It was a bad sign when bacteria would begin to grow in the embryo. They were visible like grains of rice among the ripe watermelons of the cells I was interested in, and when I spotted them I knew my viewing time was limited: they didn’t obscure much directly, but soon enough the medium would be getting cloudy and worse, grasshopper hemocytes (their immune cells) would emerge and do their amoeboid oozing all over the field, engulfing the nasty bacteria but also obscuring my view.

What was striking, though, was the disparity in size. Prokaryotic bacteria are tiny, so small they nestled in the little nooks between the hopper cells; it was like the opening to Star Wars, with the tiny little rebel corvette dwarfed by the massive eukaryotic embryonic cells that loomed vastly in the microscope, like the imperial star destroyer that just kept coming and totally overbearing the smaller targets. And the totality of the embryo itself — that’s no moon. It’s a multicellular organism.

I had to wonder: why have eukaryotes grown so large relative to their prokaryotic cousins, and why haven’t any prokaryotes followed the strategy of multicellularity to build even bigger assemblages? There is a pat answer, of course: it’s because prokaryotes already have the most successful evolutionary strategy of them all and are busily being the best microorganisms they can be. Evolving into a worm would be a step down for them.

That answer doesn’t work, though. Prokaryotes are the most numerous, most diverse, most widely successful organisms on the planet: in all those teeming swarms and multitudinous opportunities, none have exploited this path? I can understand that they’d be rare, but nonexistent? The only big multicellular organisms are all eukaryotic? Why?

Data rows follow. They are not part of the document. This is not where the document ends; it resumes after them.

(** * crawl-a-site: the crawl orchestration engine of [main.py]

    A shallow embedding of the session registry, the frontier queue, the
    visited set, the backoff controller and the [crawler] worker loop, and the
    properties of them that the specification states.

    The program is an asyncio application: its tasks run on one event loop and
    change hands only where a task suspends.  A [crawler] coroutine can
    suspend at [run_flag.wait()], at [url_queue.get()], at the two
    [asyncio.sleep] calls and at [client.get(url)].  Its other awaits never
    suspend: the two locks are taken and released with no await in between,
    so whoever asks for one finds it free, and a [put] on an unbounded queue
    returns at once.  A worker is therefore modelled by the place where it
    waits (a [frame]) and by one atomic step from each such place to the
    next.  The event loop runs a task on from a wait that is already
    satisfied; here every such place is a point where another task may come
    in between, so the runs of the model include those of the program. *)

From Stdlib Require Import ZArith String PrimFloat.
From stdpp Require Import base gmap sets list strings.

Set Warnings "-inexact-float".
Local Open Scope Z_scope.

(** ** Data *)

(** A frontier item, [{"url": ..., "depth": ...}]. *)
Record item := Item { url : string; depth : Z }.

(** A crawl event, [{"visited": ..., "links": ..., "depth": ...}]. *)
Record message := Message {
  msg_visited : string;
  msg_links : list string;
  msg_depth : Z
}.

(** The shared [backoff] dictionary. *)
Record Backoff := { wait : float; consecutive_failures : Z }.

(** The exceptions that occur.  [HTTPException] is the class FastAPI answers
    with a client error; an endpoint that ends with any other exception is
    answered with an internal server error.  [RequestError] stands for httpx's
    transport-level errors, which are not [HTTPStatusError]s. *)
Inductive exn :=
| KeyError (key : string)
| ValueError
| QueueEmpty
| RequestError
| CancelledError
| HTTPException (status_code : Z).

Inductive result (A : Type) :=
| Ok (a : A)
| Raise (e : exn)
| Pending.
Arguments Ok {A} a.
Arguments Raise {A} e.
Arguments Pending {A}.

(** What [client.get(url)] followed by the parser delivers: a response with
    its status code and the [href] values of its anchors in document order
    ([soup.find_all("a", href=True)]), or a transport-level error. *)
Inductive fetch_result :=
| Response (status_code : Z) (hrefs : list string)
| Transport_error.

(** The lines the worker prints. *)
Inductive log_line :=
| Over_max_depth (depth : Z)
| Already_seen
| Max_attempts_reached
| Request_failed (status_code : Z) (url : string)
| Backing_off
| Unhandled_error_code (status_code : Z).

(** What a step does to the outside, in order. *)
Inductive action :=
| Get (url : string) (attempts : Z)
| Put_message (m : message)
| Put_url (i : item)
| Task_done
| Visited_add (url : string)
| Printed (l : log_line).

(** ** asyncio.Queue *)

Module Queue.

Record t (A : Type) := Make { items : list A; unfinished_tasks : Z }.
Arguments Make {A} items unfinished_tasks.
Arguments items {A} _.
Arguments unfinished_tasks {A} _.

Definition new {A} : t A := Make [] 0.

Definition empty {A} (q : t A) : bool :=
  match items q with [] => true | _ => false end.

(** [put] on an unbounded queue. *)
Definition put {A} (x : A) (q : t A) : t A :=
  Make (items q ++ [x]) (unfinished_tasks q + 1).

Definition get_nowait {A} (q : t A) : result (A * t A) :=
  match items q with
  | [] => Raise QueueEmpty
  | x :: rest => Ok (x, Make rest (unfinished_tasks q))
  end.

Another issue is that it’s not as if eukaryotes carry around fundamentally different processes: every key innovation that allowed multicellularity to occur was first pioneered in prokaryotes. Cell signaling? Prokaryotes have it. Gene regulation? Prokaryotes have that covered. Functional partitioning of specialized regions of the cell? Common in prokaryotes. Introns, exons, endocytosis, cytoskeletons…yep, prokaryotes had it first, eukaryotes have simply elaborated upon them. It’s like finding a remote tribe that has mastered all the individual skills of carpentry — nails and hammers, screws and screwdrivers, saws and lumber — as well as plumbing and electricity, but no one has ever managed to bring all the skills together to build a house.

Nick Lane and William Martin have a hypothesis, and it’s an interesting one that I hadn’t considered before: it’s the horsepower. Eukaryotes have a key innovation that permits the expansion of genome complexity, and it’s the mitochondrion. Without that big powerplant, and most importantly, a dedicated control mechanism, prokaryotes can’t afford to become more complex, so they’ve instead evolved to dominate the small, fast, efficient niche, leaving the eukaryotes to occupy the grandly inefficient, elaborate sloppy niche.

Lane and Martin make their case with numbers. What is the energy budget for cells? Somewhat surprisingly, even during periods of rapid growth, bacteria sink only about 20% of their metabolic activity into DNA replication; the costly process is protein synthesis, which eats up about 75% of the energy budget. It’s not so much having a lot of genes in the genome that is expensive, it’s translating those genes into useful protein products that costs. And if a bacterium with 4400 genes is spending that much making them work, it doesn’t have a lot of latitude to expand the number of genes — double them and the cell goes bankrupt. Yet eukaryotic cells can have ten times that number of genes.

Another way to look at it is to calculate the metabolic output of the typical cell. A culture of bacteria may have a mean metabolic rate of 0.2 watts/gram; each cell is tiny, with a mass of 2.6 x 10-12g, which means each cell is producing about 0.5 picowatts. A eukaryotic protist has about the same power output per unit weight, 0.06 watts/gram, but each cell is so much larger, about 40,000 x 10-12g, that a single cell has about 2300 picowatts available to it. So, more energy!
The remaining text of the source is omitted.